Wednesday, August 31, 2011
Rose Colored Glasses
Shyne with our newly adopted pooch, Lizzie Fox.
I haven't blogged a lot this summer for a few reasons. First, with the kids being out of school for the summer and all their activities, it was very hard to find time to blog. Secondly, I've been in the dumps about adoption and really don't want to discourage my readers that may be considering or currently in the adoption process. Lastly, I haven't blogged because of my family.
None of my problems are to do with my kids because they are AwEsOmE as always. These issues are definitely with ME. I guess when we first got the kids we were in survival mode. Now that the dust has settled, I've been hit with some pretty heavy emotions that major life changes tend to bring even if they are a bit delayed due to a long period of denial.
A lot has changed around here this summer. A lot. We (Billy and/or I) ran into the children's biological family three times within two weeks. It had been a year since we had ran last into them while out in town. This has ultimately lead to communication being opened up between their biological family and me. I will admit, I was very hesitant at first. However, now I am okay with it and even grateful. But the crazy thing is that this contact has really, really sent my mind spinning out of control.
I've quit looking at them (birth family) at people that didn't care enough and lost their kids. Instead, I seem them more as people that were not born into the white, blue eyed, middle class privileges as most people I know, including myself. I now see young, very poor people without a support system. I see another generation of people that have fallen victim to that vicious cycle of poverty. I've never had to move in the middle of the night due to eviction or foreclosure because my family was secured enough to own their home out right. I grew up scared of the police and jail because that is where bad people went, not family members. Get my point? Although, our lives are at opposite polars, I know they love their children even though I may never fully understand some aspects of their lifestyle. I know the extended family members are grieving the loss of these children but because of their poor choices and/or circumstances, they couldn't do anything about this situation either. I could go on and on but I won't. Just trust me when I say that my perspective has changed in ways that I could have never dreamt possible.

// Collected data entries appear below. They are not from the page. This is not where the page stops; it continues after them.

(** * Merit-order dispatch: a shallow embedding of [main.py]

    The development follows the source file top to bottom:

    - [PyNum]: the Python numbers the program computes with.  An [int] is
      an unbounded integer; a [float] is an IEEE 754 binary64 value, held
      as the Standard Library's [spec_float] and computed with its
      round-to-nearest-even operations, so a run of the model produces the
      very doubles CPython produces.  The operators are the ones the
      source uses ([<], [<=], [>], [>=], [*], [/], [-], [float(x)],
      [round(x, 1)]), each with the exception Python raises.
    - the pydantic models ([Fuels], [Powerplant], [InputData],
      [ResultItem]) and the two exception classes;
    - [ProductionPlanCalculator]: its four methods.  The [Powerplant]
      objects live in a store indexed by reference, because
      [list(self.powerplants)] copies the list and not the objects in it:
      the caller and the calculator share them.
    - [App]: the two handlers of the application.
    - the properties of the dispatch engine and of the handler. *)

From Stdlib Require Import ZArith Lia Bool List String.
From Stdlib Require Import Sorted Permutation.
From Stdlib Require Import Floats.SpecFloat.
Import ListNotations.

Local Open Scope string_scope.
Local Open Scope Z_scope.
Local Open Scope list_scope.

(** ** Exceptions and fallible computations *)

(** The two exception classes of the source, and the built-in exceptions
    its expressions can raise. *)
Inductive exn : Set :=
  | InvalidPlantTypeProvided
  | ManualInterventionNeeded
  | ZeroDivisionError
  | TypeError
  | OverflowError
  | UnboundLocalError.

Inductive result (A : Type) : Type :=
  | Ok (a : A)
  | Raise (e : exn).

Arguments Ok {A} a.
Arguments Raise {A} e.

Definition bind {A B : Type} (m : result A) (k : A -> result B) : result B :=
  match m with
  | Ok a => k a
  | Raise e => Raise e
  end.

Notation "x <- m ;; k" := (bind m (fun x => k))
  (at level 61, m at next level, right associativity).

(** ** Python numbers *)

Module PyNum.

(** binary64: 53 bits of precision, exponents below 1024. *)
Definition prec : Z := 53.
Definition emax : Z := 1024.

Inductive num : Set :=
  | Int (z : Z)
  | Flt (f : spec_float).

Definition is_nan (f : spec_float) : bool :=
  match f with S754_nan => true | _ => false end.

Definition is_inf (f : spec_float) : bool :=
  match f with S754_infinity _ => true | _ => false end.

Definition is_zero (f : spec_float) : bool :=
  match f with S754_zero _ => true | _ => false end.

(** [math.isfinite] *)
Definition is_finite (f : spec_float) : bool :=
  match f with S754_zero _ | S754_finite _ _ _ => true | _ => false end.

Definition Z2SF (z : Z) : spec_float :=
  match z with
  | Z0 => S754_zero false
  | Zpos p => S754_finite false p 0
  | Zneg p => S754_finite true p 0
  end.

(** *** Comparison

    Python compares an [int] with a [float] by value, without converting
    the [int] (which might not fit a double).  Every number is sent to
    its exact value [m * 2^e], or to an infinity or NaN. *)

Inductive xval : Set :=
  | XNaN
  | XInf (neg : bool)
  | XFin (m e : Z).

Definition xval_of_float (f : spec_float) : xval :=
  match f with
  | S754_zero _ => XFin 0 0
  | S754_infinity s => XInf s
  | S754_nan => XNaN
  | S754_finite s m e => XFin (cond_Zopp s (Zpos m)) e
  end.

Definition xval_of (x : num) : xval :=
  match x with
  | Int z => XFin z 0
  | Flt f => xval_of_float f
  end.

Definition cmp_fin (m1 e1 m2 e2 : Z) : comparison :=
  let e := Z.min e1 e2 in
  Z.compare (m1 * 2 ^ (e1 - e)) (m2 * 2 ^ (e2 - e)).

Definition xcompare (a b : xval) : option comparison :=
  match a, b with
  | XNaN, _ | _, XNaN => None
  | XInf s1, XInf s2 =>
      Some (match s1, s2 with
            | true, false => Lt
            | false, true => Gt
            | _, _ => Eq
            end)
  | XInf s, XFin _ _ => Some (if s then Lt else Gt)
  | XFin _ _, XInf s => Some (if s then Gt else Lt)
  | XFin m1 e1, XFin m2 e2 => Some (cmp_fin m1 e1 m2 e2)
  end.

Definition py_compare (x y : num) : option comparison :=
  xcompare (xval_of x) (xval_of y).

(** [x < y], [x <= y], [x > y], [x >= y]: all false when a NaN is
    involved. *)
Definition py_lt (x y : num) : bool :=
  match py_compare x y with Some Lt => true | _ => false end.

Definition py_le (x y : num) : bool :=
  match py_compare x y with Some Lt | Some Eq => true | _ => false end.

Definition py_gt (x y : num) : bool :=
  match py_compare x y with Some Gt => true | _ => false end.

Definition py_ge (x y : num) : bool :=
  match py_compare x y with Some Gt | Some Eq => true | _ => false end.

(** *** Conversion and arithmetic *)

(** [float(x)]: an [int] is rounded to the nearest double, ties to even;
    one beyond the range of doubles raises [OverflowError]. *)
Definition py_float (x : num) : result spec_float :=
  match x with
  | Flt f => Ok f
  | Int z =>
      let f := binary_normalize prec emax z 0 false in
      if is_inf f then Raise OverflowError else Ok f
  end.
Definition fixed_clock : clock := fun _ => "2026-01-02T03:04:05.000006+00:00".

Definition old_render (n : nat) : pyval :=
  PDict [ (KStr "render_id", PStr ("render_" ++ str_of_Z (Z.of_nat n))) ].

Definition full_project : pydict :=
  [ (KStr "renders",
     PDict [ (KStr "last_render_id", PStr "render_49");
             (KStr "history", PList (map old_render (seq 0 50))) ]) ].

Definition new_render : pydict :=
  [ (KStr "status", PStr "completed"); (KStr "segments", PInt 2) ].

Definition full_project_after : pydict * pydict * nat :=
  Eval vm_compute in
    match Storage.append_render_history fixed_clock full_project new_render None
            Storage.MAX_RENDER_HISTORY 0%nat with
    | Ok r => r
    | Raise _ => ([], [], 0%nat)
    end.

Definition full_project_after_run : pydict * pydict * nat :=
  Eval vm_compute in
    match Storage.append_demo_run fixed_clock full_project new_render (Some "demo_7")
            Storage.MAX_DEMO_RUN_HISTORY 0%nat with
    | Ok r => r
    | Raise _ => ([], [], 0%nat)
    end.

(* ===================================================================== *)
(** * More of backend/app: exceptions with a text                         *)
(* ===================================================================== *)

(** What the code below raises: the exceptions above, [KeyError], a
    [ValueError] raised with a text that a caller reads back through
    [str(exc)], and [OSError] for a path that cannot be read as a file. *)
Inductive error : Type :=
| Builtin (e : exn)
| KeyError (key : string)
| ValueErrorOf (message : string)
| OSError.

Inductive result (A : Type) : Type :=
| Returns (a : A)
| Raises (e : error).
Arguments Returns {A} a.
Arguments Raises {A} e.

Definition rbind {A B : Type} (c : result A) (k : A -> result B) : result B :=
  match c with
  | Returns a => k a
  | Raises e => Raises e
  end.

Definition of_outcome {A : Type} (c : outcome A) : result A :=
  match c with
  | Ok a => Returns a
  | Raise e => Raises (Builtin e)
  end.

Notation "x <-- c ;; k" := (rbind c (fun x => k))
  (at level 61, c at next level, right associativity).
(** C6, amended. The role map has the node ids as its keys, every role is
    of the vocabulary of the diagram type or a sentinel, and a node of a
    diagram with distinct ids that matches no keyword is Unknown under the
    ER and activity types and Actor under the sequence type. *)
Theorem classify_node_roles_vocabulary (nodes : list Node)
  (diagram_type : string) (edges : option (list Edge)) :
  dom (classify_node_roles nodes diagram_type edges)
    = list_to_set (node_ids nodes)
  ∧ (∀ i r, classify_node_roles nodes diagram_type edges !! i = Some r →
       r ∈ legal_roles diagram_type ∨ r ∈ unknown_sentinels)
  ∧ (NoDup (node_ids nodes) → ∀ n, n ∈ nodes →
       let label := Py.lower (Py.strip (node_label n)) in
       let role := classify_node_roles nodes diagram_type edges !! node_id n in
       (diagram_type = "ER Diagram" →
        Py.any_in er_role_keywords label = false → role = Some "Unknown")
       ∧ (diagram_type = "UML Activity Diagram" →
          Py.any_in activity_role_keywords label = false →
          role = Some "Unknown")
       ∧ (diagram_type = "UML Sequence Diagram" →
          Py.any_in sequence_role_keywords label = false →
          role = Some "Actor")).
Proof.
  unfold classify_node_roles, node_ids. cbv zeta. split; [|split].
  - rewrite (foldl_insert_dom node_id (node_role diagram_type)). set_solver.
  - intros i r H.
    apply (foldl_insert_lookup_Some node_id (node_role diagram_type)) in H
      as [H|(n & _ & _ & ->)]; [by rewrite lookup_empty in H|].
    apply node_role_legal.
  - intros Hnd n Hn.
    rewrite (foldl_insert_lookup_NoDup node_id (node_role diagram_type))
      by done.
    split; [|split]; intros -> Hk; f_equal; unfold node_role; simpl.
    + unfold er_role.
      by rewrite !(any_in_false_contains _ _ _ Hk) by repeat constructor.
    + unfold activity_role.
      by rewrite !(any_in_false_contains _ _ _ Hk) by repeat constructor.
    + unfold sequence_role.
      by rewrite !(any_in_false_contains _ _ _ Hk) by repeat constructor.
Qed.

Lemma classify_node_roles_vocabulary_witness :
  classify_node_roles [plain_node "e1" "Customer" "rectangle"] "ER Diagram" None
    !! "e1" = Some "Unknown".
Proof.
  refine (proj1 (proj2 (proj2 (classify_node_roles_vocabulary
            [plain_node "e1" "Customer" "rectangle"] "ER Diagram" None))
            _ (plain_node "e1" "Customer" "rectangle") _) eq_refl _).
  - apply (bool_decide_unpack _). vm_compute. exact I.
  - constructor.
  - reflexivity.
Defined.

(** ** The interpreter's tables *)

Lemma outgoing_snoc (edges : list Edge) (e : Edge) (i : string) :
  outgoing (edges ++ [e]) i
  = outgoing edges i ++ (if decide (edge_source e = i) then [e] else []).
Proof.
  unfold outgoing. by rewrite filter_app.
Qed.

Lemma build_next_map_lookup (edges : list Edge) (i : string) :
  default [] (build_next_map edges !! i) = map out_of_edge (outgoing edges i).
Proof.
  unfold build_next_map.
  induction edges as [|e edges IH] using rev_ind; [done|].
  rewrite foldl_app, outgoing_snoc, map_app. simpl. unfold next_map_append at 1.
  destruct (decide (edge_source e = i)) as [->|Hne].
  - by rewrite lookup_insert_eq, <- IH.
  - rewrite lookup_insert_ne by done. simpl. by rewrite app_nil_r.
Qed.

Apparently I upset my family this summer by my post, "It Is What It Is." I haven't heard from some of them since. I didn't write it as a farewell to my family, at all. I wrote it because this is my blog about my adoption experience and my way of working through some of my thoughts. It has hurt me for a very long time that my kids don't have the sort of relationships I had growing up. However recently, I have been overwhelmingly sadden by the fact that my kids were taken from their blood family (that is hurting) and given to another and for these to not have been celebrated and cherished more than they have been. This has left a giant hole in my heart and I can't put a Band-Aid on a wound that is hemorrhaging and continue to act like everything is okay.
These adoptions have changed my life in so many ways - some for the good, the bad and the ugly. I just wish I wouldn't have sat on my rose colored glasses.